WORK ITEM
List, from the lines below, each one with "Hget" in it.

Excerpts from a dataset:
# # #
(** Loading ends; if it yields a tree, it is the tree of that root; and it does when
    every node is there and decodes. *)
Lemma load_tree_spec N (t : SparseMerkleTree) fuel :
  table_sound inputs N → link_inputs (smt_root t) ⊆ inputs → smt_ok t → (LOAD_FUEL ≤ fuel)%nat →
  ∃ r, load_tree fuel (smt_root_hash t) N = Some r
  ∧ (∀ t', r = Some t' → smt_root t' = smt_root t) ∧ (holds N (smt_root t) → values_fit (smt_root t) → is_Some r).
Proof.
  intros HN Hi Hok Hf. destruct (collect_spec inputs Hcf Hef N (smt_root t) 0 fuel ∅ HN) as (r & E & Hr & Hh); [|done| |].
  { split; [done|by exists 0%nat]. }
  { rewrite MAX_PROOF_DEPTH_eq. unfold LOAD_FUEL in Hf. lia. }
  exists (option_map smt_from_entries r). unfold load_tree, smt_root_hash. rewrite E. split_and!; [done| |].
  - intros t' Et'. destruct r as [m|]; [|done]. injection Et' as <-.
    destruct (smt_from_entries_spec m) as [Hok' Hget]; [eapply collect_keys; [apply map_Forall_empty|exact E]|].
    eapply wf_tree_unique; [exact Hok'|exact Hok|]. intros [k v]. rewrite <- (get_at_Some 0 _ k v Hok'), Hget, (Hr m eq_refl k v).
    split; [|by left]. by intros [|[_ H%lookup_empty_Some]].
  - intros H1 H2. destruct (Hh H1 H2) as [m ->]. by eexists.
Qed.
End loading.

(** * Versions *)

Section versions.
Context {Hs : Hasher}.

(** Trees committed one after another into an empty table. *)
Definition commit_all (ts : list SparseMerkleTree) : NodeTable := foldl (λ N t, (commit_tree t N).1.2) ∅ ts.
Definition trees_inputs (ts : list SparseMerkleTree) : list bytes := ts ≫= λ t, link_inputs (smt_root t).

Lemma commit_all_spec inputs ts :
  collision_free inputs → empty_free inputs → trees_inputs ts ⊆ inputs → Forall smt_ok ts →
  table_closed inputs (commit_all ts) ∧ Forall (λ t, holds (commit_all ts) (smt_root t)) ts.
Proof.
  intros Hcf Hef. unfold commit_all. induction ts as [|t ts IH] using rev_ind; intros Hi Hok.
  - split; [|constructor]. intros h Hh. cbn [foldl] in Hh. rewrite lookup_empty in Hh. by destruct Hh.
  - unfold trees_inputs in Hi. rewrite bind_app in Hi. apply Forall_app in Hok as [Hok Ht]. apply Forall_cons in Ht as [Ht _].
    destruct IH as [HN Hh]; [unfold trees_inputs; set_solver|done|]. rewrite foldl_app. cbn [foldl].
    pose proof (commit_tree_spec inputs Hcf Hef t (foldl (λ N t, (commit_tree t N).1.2) ∅ ts)) as H.
    cbn [mbind list_bind] in Hi. rewrite app_nil_r in Hi.
    destruct (commit_tree t _) as [[h N'] st]. cbn [fst snd]. destruct H as (_ & Hht & Hsub & HN'); [set_solver|exact Ht|exact HN|].
    split; [done|]. apply Forall_app. split; [|by apply Forall_singleton]. eapply Forall_impl; [exact Hh|]. intros u. by apply holds_mono.
Qed.

(** C31: Every committed version of the state can be read back.  Trees are committed one after
    another into one table, each writing only the nodes not there yet; from the root of
    any of them, newest or oldest, loading ends and gives back that very tree.  If nodes
    have since been lost, loading still ends, and gives that tree or
    reports failure, never another tree; all unless hashed inputs collide. *)
Theorem state_versions_survive ts t fuel :
  Forall smt_ok ts → Forall (λ t, values_fit (smt_root t)) ts →
  collision_free (trees_inputs ts) → empty_free (trees_inputs ts) → t ∈ ts → (LOAD_FUEL ≤ fuel)%nat →
  (∃ t', load_tree fuel (smt_root_hash t) (commit_all ts) = Some (Some t') ∧ smt_root t' = smt_root t)
  ∧ ∀ N : NodeTable, N ⊆ commit_all ts →
      ∃ r, load_tree fuel (smt_root_hash t) N = Some r ∧ ∀ t', r = Some t' → smt_root t' = smt_root t.
Proof.
  intros Hok Hfit Hcf Hef Ht Hf. destruct (commit_all_spec _ ts Hcf Hef ltac:(done) Hok) as [HN Hh].
  rewrite Forall_forall in Hok, Hfit, Hh.
  assert (link_inputs (smt_root t) ⊆ trees_inputs ts) as Hi by (intros x Hx; apply list_elem_of_bind; eauto).
  split.
  - destruct (load_tree_spec _ Hcf Hef (commit_all ts) t fuel) as (r & E & Hr & Hs'); [by eapply table_closed_sound|done|auto|done|].
    destruct (Hs' (Hh t Ht) (Hfit t Ht)) as [t' ->]. exists t'. auto.
  - intros N HNs. destruct (load_tree_spec _ Hcf Hef N t fuel) as (r & E & Hr & _); [by eapply table_closed_sound|done|auto|done|]. eauto.
Qed.

(** A table that was tampered with can keep the walk from ever ending: bytes are read
    without being hashed, so a node may name itself. *)
Theorem load_may_not_end h (r : Hash32) fuel :
  length h = 32%nat → length r = 32%nat → h ≠ EMPTY →
  load_tree fuel h ({[h := encode StoredNode_codec (NInternal h r)]} : NodeTable) = None.
Proof.
  intros Hh Hr Hne. unfold load_tree. enough (∀ out, collect fuel h ({[h := encode StoredNode_codec (NInternal h r)]} : NodeTable) out = None) as E by (by rewrite E).
  induction fuel as [|fuel IH]; intros out; [done|]. cbn [collect]. rewrite bool_decide_eq_false_2 by done.
  unfold get_node, table_source. rewrite lookup_singleton_eq, decode_exact_encode; [|apply _|by split]. by rewrite IH.
Qed.
End versions.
# # #
RESPONSE
    destruct (smt_from_entries_spec m) as [Hok' Hget]; [eapply collect_keys; [apply map_Forall_empty|exact E]|].
    eapply wf_tree_unique; [exact Hok'|exact Hok|]. intros [k v]. rewrite <- (get_at_Some 0 _ k v Hok'), Hget, (Hr m eq_refl k v).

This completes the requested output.